▸ EXTRACTED DATA:

(** A failover drops the job in flight without a word. When the response
    read finds the connection gone, the job that was in flight is forgotten:
    the worker has nothing in flight and has reported nothing, so no later
    pass can report an outcome for it; no [TransportError::Failover] is ever
    produced. *)
Theorem failover_drops_inflight `{QueueLaws Q} `{BoundedQueue X} `{Conns W HC QC} `{Clock W}
    (p : ParWorker Q X (ConnState HC QC)) pid job s h h' e w w1 :
  conn (active (pw_dual_conn p)) = CsHttp h → pw_inflight p = Some (job, s) →
  h_poll_response h w = Ret (Err (TIo e), h', w1) → http_conn_failed_io e = true →
  ∃ p', reap p pid w = Ret (p', w1) ∧ pw_inflight p' = None ∧
    reports p' = reports p ∧
    conn (active (pw_dual_conn p')) = conn (standby (pw_dual_conn p)).
Proof.
  intros Ha Hi Hp He. unfold reap, mbind, M_bind. rewrite Ha, Hp. cbv beta iota. rewrite He.
  by eexists.
Qed.

Lemma failover_drops_inflight_witness :
  let gone := mkDemoHttp [] [Err (TIo (Simple UnexpectedEof))] [] in
  let p := with_inflight (Some (mkJob 5 0, 42)) (demo_par 0 [] (CsHttp gone) (CsHttp idle_http)) in
  ∃ p', reap p (provider_id 0) (mkDemoWorld 0) = Ret (p', mkDemoWorld 0) ∧
    pw_inflight p' = None ∧ reports p' = [].
Proof.
  intros gone p. destruct (failover_drops_inflight p (provider_id 0) (mkJob 5 0) 42 gone idle_http
    (Simple UnexpectedEof) (mkDemoWorld 0) (mkDemoWorld 0)) as (p'&Hp&Hi&Hr&_); [reflexivity..|].
  exists p'. by split.
Defined.

(** C39: the next response is credited to the latest job. If a job is sent
    while an earlier one is still in flight on the same connection, the
    earlier one is overwritten; the next complete response, which over
    HTTP/1.1 answers the earlier job, is reported under the later job's id and
    send time, and the earlier job is never reported. *)
Theorem response_goes_to_latest_job `{BuildProfile} `{QueueLaws Q} `{BoundedQueue X} `{Conns W HC QC}
    `{Clock W} (p : ParWorker Q X (ConnState HC QC)) pid job1 s1 job2 s2 len scratch h h1 h2 body w w1 w2 w3 t :
  conn (active (pw_dual_conn p)) = CsHttp h → pw_inflight p = Some (job1, s1) →
  0 ≤ len ≤ zlen scratch → 0 ≤ pw_jobs_sent p < U64 - 1 →
  (length (reports p) < room (pw_result_tx p))%nat →
  h_send_tx h (take (Z.to_nat len) scratch) w = Ret (Ok (), h1, w1) →
  h_poll_response h1 w1 = Ret (Ok (Some body), h2, w2) → rdtsc w2 = (t, w3) →
  ∃ p', (p1 ← send_to p job2 s2 len scratch; reap p1 pid) w = Ret (p', w3) ∧
    reports p' = reports p ++
      [mkRawResp (job_id job2) pid s2 t (take (Z.to_nat RESP_CAP) body) None] ∧
    pw_inflight p' = None.
Proof.
  intros Ha Hi Hl Hj Hroom Hsend Hpoll Ht. unfold send_to, reap, mbind, M_bind, pure.
  rewrite (slice_to_ok _ _ Hl), Ha, Hsend. cbv beta iota.
  unfold mark_sent, count_job. cbn. rewrite add_mod_ok by lia. cbn. rewrite Hpoll. cbn.
  unfold call. rewrite Ht, http_resp_Ret. eexists. split; [done|]. split; [|done]. cbn.
  by destruct (try_push_room (mkRawResp (job_id job2) pid s2 t (take (Z.to_nat RESP_CAP) body) None)
    _ Hroom) as (_&?&_).
Qed.
(* ===== verification/QuicCert.v ===== *)
(** The client certificates and the TLS configuration of QUIC providers,
    protocol/quic_cert.rs, over classes for rcgen, rustls and quinn-proto. *)
From S2P Require Import Prelude Types Connect.
From stdpp Require Import options.

(** * The crates *)

(** [rcgen::CertificateParams]; what is not set has its default. *)
Record CertificateParams := mkCertificateParams {
  cp_common_name : option bytes;
  cp_validity : option ((Z * Z * Z) * (Z * Z * Z));
}.
Definition params_default : CertificateParams := mkCertificateParams None None.

(** [rcgen], with key pairs [K]. An error is its message. The world holds the
    source of the random numbers of keys and signatures. *)
Class Rcgen (W K : Type) := {
  from_pkcs8_der_ed25519 : bytes → result K bytes;
  generate_for_p256 : W → result K bytes * W;
  self_signed : CertificateParams → K → W → result bytes bytes * W;
  serialize_der : K → bytes;
}.

Inductive SignatureScheme := ED25519 | ECDSA_NISTP256_SHA256 | RSA_PSS_SHA256 | RSA_PKCS1_SHA256.

(** [rustls::client::danger::ServerCertVerifier]. *)
Record ServerCertVerifier := mkServerCertVerifier {
  verify_server_cert : bytes → list bytes → bytes → bytes → Z → result unit bytes;
  verify_tls12_signature : bytes → bytes → bytes → result unit bytes;
  verify_tls13_signature : bytes → bytes → bytes → result unit bytes;
  supported_verify_schemes : list SignatureScheme;
}.

(** [rustls::ClientConfig]. *)
Record TlsConfig := mkTlsConfig {
  tc_verifier : ServerCertVerifier;
  tc_client_auth : option (list bytes * bytes);
  tc_alpn_protocols : list bytes;
}.

(** What rustls and quinn-proto check when a configuration is made, with QUIC
    crypto configurations [QT]. [ClientConfig::builder] panics when the process
    has no default crypto provider. *)
Class QuicTls (W QT : Type) := {
  has_crypto_provider : W → bool;
  check_client_auth : list bytes → bytes → result unit bytes;
  quic_try_from : TlsConfig → result QT bytes;
  varint_bounds_exceeded : bytes;
}.

(** [quinn_proto::ClientConfig] with the fields of its transport that are set. *)
Record ClientConfig (QT : Type) := mkClientConfig {
  cc_crypto : QT;
  cc_max_idle_timeout : option Z;
  cc_keep_alive_interval : option Z;
  cc_max_concurrent_uni_streams : Z;
}.
Arguments mkClientConfig {QT}.
Arguments cc_crypto {QT}.
Arguments cc_max_idle_timeout {QT}.
Arguments cc_keep_alive_interval {QT}.
Arguments cc_max_concurrent_uni_streams {QT}.

(** * The file *)

Definition ED25519_PKCS8_PREFIX : bytes :=
  [x30; x2e; x02; x01; x00; x30; x05; x06; x03; x2b; x65; x70; x04; x22; x04; x20].

Definition NoVerifier : ServerCertVerifier := {|
  verify_server_cert := λ _ _ _ _ _, Ok ();
  verify_tls12_signature := λ _ _ _, Ok ();
  verify_tls13_signature := λ _ _ _, Ok ();
  supported_verify_schemes :=
    [ED25519; ECDSA_NISTP256_SHA256; RSA_PSS_SHA256; RSA_PKCS1_SHA256];
|}.

(** [r?] on the result of a call, the error turned into a
    [TransportError::Quic]. *)
Definition or_quic {W A B} (prefix : bytes) (r : W → result A bytes * W)
    (k : A → M W (result B TransportError)) : M W (result B TransportError) :=
  r ← call r;
  match r with
  | Ok a => k a
  | Err e => mret (Err (TQuic (prefix ++ e)))
  end.

Section cert.
Context `{Rcgen W K} `{QuicTls W QT}.

(** [VarInt::from_u64]. *)
Definition varint_from_u64 (x : Z) : result Z bytes :=
  if x <? 2 ^ 62 then Ok x else Err (varint_bounds_exceeded (W := W) (QT := QT)).

Definition finish_client_config (rustls_cfg : TlsConfig) (profile : QuicProfile) :
    M W (result (ClientConfig QT) TransportError) :=
  let rustls_cfg := mkTlsConfig (tc_verifier rustls_cfg) (tc_client_auth rustls_cfg)
                      [qp_alpn profile] in
  or_quic [] (pair (quic_try_from (W := W) rustls_cfg)) (λ quic_cfg,
  or_quic [] (pair (varint_from_u64 (qp_idle_timeout_ms profile))) (λ idle,
  mret (Ok (mkClientConfig quic_cfg (Some idle) (Some (qp_keepalive_interval_secs profile))
              (qp_max_streams_uni profile))))).

(** The PKCS #8 text of the seed, the first half of the 64 bytes of a pair. *)
Definition pkcs8_v1 (keypair : bytes) : bytes := ED25519_PKCS8_PREFIX ++ take 32 keypair.

Definition build_ed25519_cert (keypair : bytes) : M W (result (list bytes * bytes) TransportError) :=
  or_quic (str "keypair: ") (pair (from_pkcs8_der_ed25519 (W := W) (pkcs8_v1 keypair))) (λ key_pair,
  or_quic (str "self-sign: ") (self_signed params_default key_pair) (λ cert,
  mret (Ok ([cert], pkcs8_v1 keypair)))).

Definition build_falcon_cert (api_key : bytes) : M W (result (list bytes * bytes) TransportError) :=
  or_quic (str "keygen: ") generate_for_p256 (λ key_pair,
  let params := mkCertificateParams (Some api_key) (Some ((1970, 1, 1), (4096, 1, 1))) in
  or_quic (str "self-sign: ") (self_signed params key_pair) (λ cert,
  mret (Ok ([cert], serialize_der (W := W) key_pair)))).

(** [rustls::ClientConfig::builder()]. *)
Definition config_builder : M W () := λ w,
  if has_crypto_provider (QT := QT) w then Ret ((), w) else Panic.

(** [.with_client_auth_cert(certs, key)], after [builder()], and what follows. *)
Definition with_client_auth (profile : QuicProfile) (ck : list bytes * bytes) :
    M W (result (ClientConfig QT) TransportError) :=
  _ ← config_builder;
  or_quic (str "client cert: ") (pair (check_client_auth (W := W) (QT := QT) ck.1 ck.2)) (λ _,
  finish_client_config (mkTlsConfig NoVerifier (Some ck) []) profile).

(** [build_quic_client_config]. *)
Definition client_config (profile : QuicProfile) (auth : QuicAuth) :
    M W (result (ClientConfig QT) TransportError) :=
  match auth with
  | NoCert =>
      _ ← config_builder;
      finish_client_config (mkTlsConfig NoVerifier None []) profile
  | Ed25519Keypair kp =>
      ck ← build_ed25519_cert kp;
      match ck with
      | Ok ck => with_client_auth profile ck
      | Err e => mret (Err e)
      end
  | FalconApiKey api_key =>
      ck ← build_falcon_cert api_key;
      match ck with
      | Ok ck => with_client_auth profile ck
      | Err e => mret (Err e)
      end
  end.

#[export] Instance crate_cert : QuicCert W (ClientConfig QT) := client_config.
End cert.

(** * The key as PKCS #8 *)

(** A DER value with the given tag and a one-byte length, and what follows. *)
Definition der (tag : byte) (l : bytes) : option (bytes * bytes) :=
  match l with
  | t :: n :: rest =>
      if Byte.eqb t tag && (b2z n <? 128) && (b2z n <=? zlen rest)
      then Some (take (Z.to_nat (b2z n)) rest, drop (Z.to_nat (b2z n)) rest)
      else None
  | _ => None
  end.

(** The Ed25519 seed in a private key of RFC 8410: a sequence of the version 0,
    the algorithm 1.3.101.112 and an octet string that holds the octet string
    of the seed, with nothing left over. *)
Definition ed25519_seed (l : bytes) : option bytes :=
  '(key, end1) ← der x30 l;
  '(version, l) ← der x02 key;
  '(alg, l) ← der x30 l;
  '(oid, end2) ← der x06 alg;
  '(outer, end3) ← der x04 l;
  '(seed, end4) ← der x04 outer;
  if bool_decide (version = [x00] ∧ oid = [x2b; x65; x70] ∧ end1 = [] ∧ end2 = [] ∧ end3 = [] ∧
                  end4 = [] ∧ length seed = 32%nat)
  then Some seed else None.

Lemma der_app tag n body rest :
  b2z n < 128 → zlen body = b2z n → der tag (tag :: n :: body ++ rest) = Some (body, rest).
Proof.
  intros Hn Hb. unfold der. rewrite byte_eqb_refl, (proj2 (Z.ltb_lt _ _)) by done.
  rewrite (proj2 (Z.leb_le _ _)) by (rewrite zlen_app; pose proof (zlen_nonneg rest); lia).
  cbn [andb]. rewrite <- Hb, to_nat_zlen, take_app_length, drop_app_length. done.
Qed.

Lemma der_all tag n body :
  b2z n < 128 → zlen body = b2z n → der tag (tag :: n :: body) = Some (body, []).
Proof. intros Hn Hb. rewrite <- (app_nil_r body) at 1. by apply der_app. Qed.

Lemma pkcs8_v1_seed keypair :
  length keypair = 64%nat → ed25519_seed (pkcs8_v1 keypair) = Some (take 32 keypair).
Proof.
  intros Hk. unfold ed25519_seed, pkcs8_v1, ED25519_PKCS8_PREFIX. cbn [app].
  assert (zlen (take 32 keypair) = 32) as Hs by (unfold zlen; rewrite length_take, Hk; done).
  rewrite der_all by (try done; rewrite !zlen_cons, Hs; done). cbn [mbind option_bind].
  change (x02 :: x01 :: x00 :: ?l) with (x02 :: x01 :: [x00] ++ l).
  rewrite der_app by done. cbn [mbind option_bind].
  change (x30 :: x05 :: x06 :: x03 :: x2b :: x65 :: x70 :: ?l)
    with (x30 :: x05 :: [x06; x03; x2b; x65; x70] ++ l).
  rewrite der_app by done. cbn [mbind option_bind].
  rewrite (der_all x06 x03) by done. cbn [mbind option_bind].
  rewrite der_all by (try done; rewrite !zlen_cons, Hs; done). cbn [mbind option_bind].
  rewrite der_all by (try done; rewrite Hs; done). cbn [mbind option_bind].
  rewrite bool_decide_true; [done|]. repeat split. rewrite length_take, Hk. done.
Qed.

(** * The configuration *)

(** The client authentication that the choice of the provider asks for, made in
    world [w]. *)
Definition auth_matches `{Rcgen W K} (w : W) (auth : QuicAuth) (ca : option (list bytes * bytes)) :
    Prop :=
  match auth with
  | NoCert => ca = None
  | Ed25519Keypair kp => ∃ (k : K) cert w', ca = Some ([cert], pkcs8_v1 kp) ∧
      ed25519_seed (pkcs8_v1 kp) = Some (take 32 kp) ∧
      from_pkcs8_der_ed25519 (W := W) (pkcs8_v1 kp) = Ok k ∧
      self_signed params_default k w = (Ok cert, w')
  | FalconApiKey api_key => ∃ (k : K) p cert w1 w', ca = Some ([cert], serialize_der (W := W) k) ∧
      generate_for_p256 w = (Ok k, w1) ∧ cp_common_name p = Some api_key ∧
      cp_validity p = Some ((1970, 1, 1), (4096, 1, 1)) ∧ self_signed p k w1 = (Ok cert, w')
  end.

(** [auth] as its Rust type has it: a pair of 64 bytes. *)
Definition auth_typed (auth : QuicAuth) : Prop :=
  match auth with Ed25519Keypair kp => length kp = 64%nat | _ => True end.

Section config.
Context `{Rcgen W K} `{QuicTls W QT}.

(** What a configuration made for [profile] and [auth] in world [w] is made of. *)
Definition configured (w : W) (profile : QuicProfile) (auth : QuicAuth) (cfg : ClientConfig QT) :
    Prop :=
  ∃ tls, quic_try_from (W := W) tls = Ok (cc_crypto cfg) ∧
    tc_alpn_protocols tls = [qp_alpn profile] ∧ auth_matches w auth (tc_client_auth tls) ∧
    tc_verifier tls = NoVerifier ∧
    cc_max_idle_timeout cfg = Some (qp_idle_timeout_ms profile) ∧ qp_idle_timeout_ms profile < 2 ^ 62 ∧
    cc_keep_alive_interval cfg = Some (qp_keepalive_interval_secs profile) ∧
    cc_max_concurrent_uni_streams cfg = qp_max_streams_uni profile.

(** How the call may end. *)
Definition config_outcome (w : W) profile auth
    (r : outcome (result (ClientConfig QT) TransportError * W)) : Prop :=
  match r with
  | Ret (Ok cfg, _) => configured w profile auth cfg
  | Ret (Err e, _) => ∃ msg, e = TQuic msg
  | Panic => ∃ w', has_crypto_provider (QT := QT) w' = false
  | OutOfFuel => False
  end.

Lemma finish_configured tls profile auth w w' :
  tc_verifier tls = NoVerifier → auth_matches w auth (tc_client_auth tls) →
  config_outcome w profile auth (finish_client_config tls profile w').
Proof.
  intros Hv Ha. unfold finish_client_config, or_quic, varint_from_u64, mbind, M_bind, call.
  destruct (quic_try_from _) as [q|e] eqn:Hq; [|by eexists].
  destruct (Z.ltb_spec (qp_idle_timeout_ms profile) (2 ^ 62)); [|by eexists].
  eexists. split; [done|]. by split_and!.
Qed.

Lemma with_client_auth_configured profile auth ck w w' :
  auth_matches w auth (Some ck) → config_outcome w profile auth (with_client_auth profile ck w').
Proof.
  intros Ha. unfold with_client_auth, config_builder, mbind, M_bind.
  destruct (has_crypto_provider w') eqn:Hb; [|by eexists]. unfold or_quic, mbind, M_bind, call.
  destruct (check_client_auth _ _); [|by eexists]. by apply finish_configured.
Qed.

Lemma client_config_outcome profile auth w :
  auth_typed auth → config_outcome w profile auth (client_config profile auth w).
Proof.
  intros Ht. destruct auth as [kp|api_key|]; cbn [client_config];
    unfold build_ed25519_cert, build_falcon_cert, or_quic, call, mbind, M_bind.
  - destruct (from_pkcs8_der_ed25519 _) as [k|] eqn:Hk; [|by eexists].
    destruct (self_signed _ k w) as [[cert|] w1] eqn:Hc; [|by eexists].
    apply with_client_auth_configured. exists k, cert, w1. by rewrite pkcs8_v1_seed.
  - destruct (generate_for_p256 w) as [[k|] w1] eqn:Hk; [|by eexists].
    destruct (self_signed _ k w1) as [[cert|] w2] eqn:Hc; [|by eexists].
    apply with_client_auth_configured.
    by exists k, (mkCertificateParams (Some api_key) (Some ((1970, 1, 1), (4096, 1, 1)))), cert, w1, w2.
  - unfold config_builder. destruct (has_crypto_provider w) eqn:Hb; [|by eexists].
    by apply finish_configured.
Qed.
End config.

(** C30: the configuration a QUIC provider gets is the one its profile and its
    authentication ask for, or the call reports a QUIC error; it panics only
    when rustls finds no default crypto provider. The profile's ALPN is the only
    one offered, and its idle time-out, keep-alive and stream limit are set; a
    key pair becomes an RFC 8410 private key that holds its seed, with a
    certificate signed by it; an API key becomes the common name of a
    certificate, valid from 1970 to 4096, of the key generated in this call;
    without either there is no client certificate. In every case the server's
    certificate is accepted unseen. *)
Theorem quic_client_config_spec `{Rcgen W K} `{QuicTls W QT} profile auth (w : W) :
  auth_typed auth →
  match client_config (K := K) (QT := QT) profile auth w with
  | Ret (Ok cfg, _) => configured (K := K) w profile auth cfg
  | Ret (Err e, _) => ∃ msg, e = TQuic msg
  | Panic => ∃ w', has_crypto_provider (QT := QT) w' = false
  | OutOfFuel => False
  end.
Proof. apply client_config_outcome. Qed.

(** Crates that accept everything; the world counts the keys made. *)
#[export] Instance toy_rcgen : Rcgen nat bytes := {
  from_pkcs8_der_ed25519 := Ok;
  generate_for_p256 n := (Ok (replicate n x2a), S n);
  self_signed _ k n := (Ok k, n);
  serialize_der k := k;
}.
#[export] Instance toy_quic_tls : QuicTls nat TlsConfig := {
  has_crypto_provider _ := true;
  check_client_auth _ _ := Ok ();
  quic_try_from := Ok;
  varint_bounds_exceeded := str "value too large for varint encoding";
}.

Lemma quic_client_config_spec_witness :
  (∃ cfg, client_config (K := bytes) (QT := TlsConfig) QuicProfile_soyas
      (Ed25519Keypair (replicate 64 x2a)) 0%nat = Ret (Ok cfg, 0%nat) ∧
    configured (K := bytes) 0%nat QuicProfile_soyas (Ed25519Keypair (replicate 64 x2a)) cfg) ∧
  (∃ cfg, client_config (K := bytes) (QT := TlsConfig) QuicProfile_soyas
      (FalconApiKey (str "key")) 5%nat = Ret (Ok cfg, 6%nat) ∧
    configured (K := bytes) 5%nat QuicProfile_soyas (FalconApiKey (str "key")) cfg).
Proof.
  split; (eexists; split; [reflexivity|]).
  - exact (quic_client_config_spec (K := bytes) (QT := TlsConfig) QuicProfile_soyas
      (Ed25519Keypair (replicate 64 x2a)) 0%nat eq_refl).
  - exact (quic_client_config_spec (K := bytes) (QT := TlsConfig) QuicProfile_soyas
      (FalconApiKey (str "key")) 5%nat I).
Defined.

▸ PROBLEM REQUIREMENTS:
Begin at the first line of the records above and restate each line word for word, stopping after the line with "pass can report".

▸ ANSWER TO THE PROBLEM:
(** A failover drops the job in flight without a word. When the response
    read finds the connection gone, the job that was in flight is forgotten:
    the worker has nothing in flight and has reported nothing, so no later
    pass can report an outcome for it; no [TransportError::Failover] is ever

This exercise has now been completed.